But for those battling depression and anxiety, can I talk to you about exercise? Trust me. I know! You feel like crap and don't want to move. Every step is pure torture. You just want to climb into bed and hide. I know. I do understand as when my depression starts rearing its ugly head, I lose all interest in working out. All motivation is gone. ZAP! And the end of 2017 was pure torture as every step I did take while running felt like dragging a zillion pounds. I wasn't seeing the happy results I wanted to see but don't give up. It will pass. It will. And it did for me and to be completely honest, my faith carried me and God's grace gave me a break from symptoms. Thank you!

With that said, I still do not want to undermine the value of working out for depression, anxiety, and more. Exercise has many healthy benefits for all of us, yes, even us without depression or anxiety. Check them out!

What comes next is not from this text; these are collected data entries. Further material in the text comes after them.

(** The characters of [s.replace(old, new)] come from [s] and from [new]. *)
Lemma replace_from_absent (c : N) (old new : str) (k : nat) (s : str) :
  c ∉ new -> c ∉ s -> c ∉ replace_from k old new s.
Proof.
  intros Hnew. revert k. induction s as [|x s IH]; intros k Hs; [exact Hs|].
  apply not_elem_of_cons in Hs as [Hx Hs]. cbn [replace_from].
  destruct k as [|k]; [|now apply IH].
  destruct (prefix_at old (x :: s)).
  - apply not_elem_of_app. split; [exact Hnew|now apply IH].
  - apply not_elem_of_cons. split; [exact Hx|now apply IH].
Qed.

Lemma replace_absent_keeps (c : N) (old new s : str) :
  c ∉ new -> c ∉ s -> c ∉ replace old new s.
Proof. apply replace_from_absent. Qed.

(** Nothing is replaced in a text that lacks the first character of [old]. *)
Lemma replace_absent_id (c : N) (old new s : str) :
  head old = Some c -> c ∉ s -> replace old new s = s.
Proof.
  destruct old as [|c' old]; [discriminate|]. intros [= ->].
  unfold replace. induction s as [|x s IH]; intros Hs; [reflexivity|].
  apply not_elem_of_cons in Hs as [Hx Hs]. cbn [replace_from prefix_at].
  destruct (N.eqb_spec c x) as [->|_]; [congruence|].
  cbn [andb]. f_equal. now apply IH.
Qed.

Lemma strip_sublist (s : str) : strip s `sublist_of` s.
Proof.
  destruct (IdentityFacts.strip_by_infix isspace s) as (a & b & Hs).
  rewrite Hs at 2. apply sublist_inserts_l, sublist_inserts_r. reflexivity.
Qed.

Local Ltac absent := intros Hin; apply list_elem_of_In in Hin;
  vm_compute in Hin; intuition discriminate.

(** X17.  On a text without [&], the result of [clean_html] holds no tag:
    no [<] of it has a [>] anywhere after it. *)
Theorem clean_html_tag_free (text before after : str) :
  ampersand ∉ text ->
  clean_html (Some text) = before ++ lt_sign :: after ->
  gt_sign ∉ after.
Proof.
  intros Hamp. unfold clean_html.
  destruct text as [|c0 text0]; [now destruct before|]. cbn [nonempty].
  set (text := c0 :: text0) in *. cbv zeta.
  set (marked := replace (u "<br />") _ _).
  assert (ampersand ∉ marked) as Hmarked.
  { subst marked. cbn [fold_left block_tags].
    repeat (apply replace_absent_keeps; [absent|]). exact Hamp. }
  assert (ampersand ∉ sub_tags marked) as Hplain.
  { intros Hin. apply Hmarked.
    exact (elem_of_sublist _ _ _ Hin (sub_tags_sublist 0 marked)). }
  rewrite (replace_absent_id ampersand (u "&nbsp;")),
    (replace_absent_id ampersand (u "&amp;")),
    (replace_absent_id ampersand (u "&lt;")),
    (replace_absent_id ampersand (u "&gt;")),
    (replace_absent_id ampersand (u "&quot;")),
    (replace_absent_id ampersand (u "&#39;"));
    try exact Hplain; try reflexivity.
  rewrite !squeeze_trim. apply tag_free_split.
  eapply tag_free_sublist; [apply strip_sublist|].
  eapply tag_free_sublist; [apply trim_sublist|].
  eapply tag_free_sublist; [apply trim_sublist|].
  apply sub_tags_tag_free.
Qed.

  • Decreases depression symptoms - establishing and sticking to a schedule helps you reap the most benefits and when you are exercising, your mind may get a break from depressive thoughts
  • Alleviates anxiety - the repetitive movements and thoughts of exercise can ease the anxious thoughts especially when you can focus on the wind on your face, etc. while you work out
  • Reduces stress - stress makes you tense and regular exercise can flush out the tension and get your blood flowing…and happier thoughts flowing
  • Reduces ADHD symptoms - physical activity boosts dopamine, norepinephrine, and serotonin levels and this affects focus and attention - things that can reduce ADHD symptoms as well as depression, anxiety, and stress
  • Helps get you "unstuck" from PTSD and trauma - especially true for exercises that include cross body movements where you totally engage your mind in what it is doing and how your body is feeling
  • Helps heal brain from substance abuse - exercise can provide another avenue to deal with what may lead you to substance abuse or an outlet to do something different 
  • Improves learning ability - with a more alert mind, you are able to retain what you are reading better so why not try to read something while logging some miles on the treadmill
  • Boosts self esteem - nothing is more fulfilling than the sense the satisfaction you get after nailing a good workout or getting up early to workout 
  • Improves mood - this goes hand in hand with self esteem but it can also be the boost in mood to get out of grouchies after a long day and personally, it helps me be a better, more calm mom
  • Increases energy - yes, working out can increase your energy levels even when you feel too tired to work out 
  • Improves sleep - as long as you don't do a huge energy boosting workout right before bed time, the added physical activity in your life will help make you sleep more peacefully through the night
  • Reduces weight - as long as you don't follow each workout with calorie dense foods, you can stay a little slimmer with a regular workout program but be sure to vary your workouts as your body is pretty amazing at learning and adapting to allow it to work more easily
  • Improves your health - doctors say get moving for a good reason and who wouldn't want to decrease their cholesterol or improve their cardiovascular health
Y'all, it works!

And I am a work in progress and not every day is a 5 star amazing day. Tuesday was a tough day. I ran just a mile before work and at work I found out a dear friend's cancer moved into his bones. It broke my heart. It made me a bit angry about all those impacted my cancer in my life. Way too many. By the time I picked up darling daughter I was a grumpy momma and that workout I planned to do after work, I did not want to do. I wanted to take a bath, put on my pj's, and climb into bed for the rest of the night. My inner child was pouting and stomping her feet but....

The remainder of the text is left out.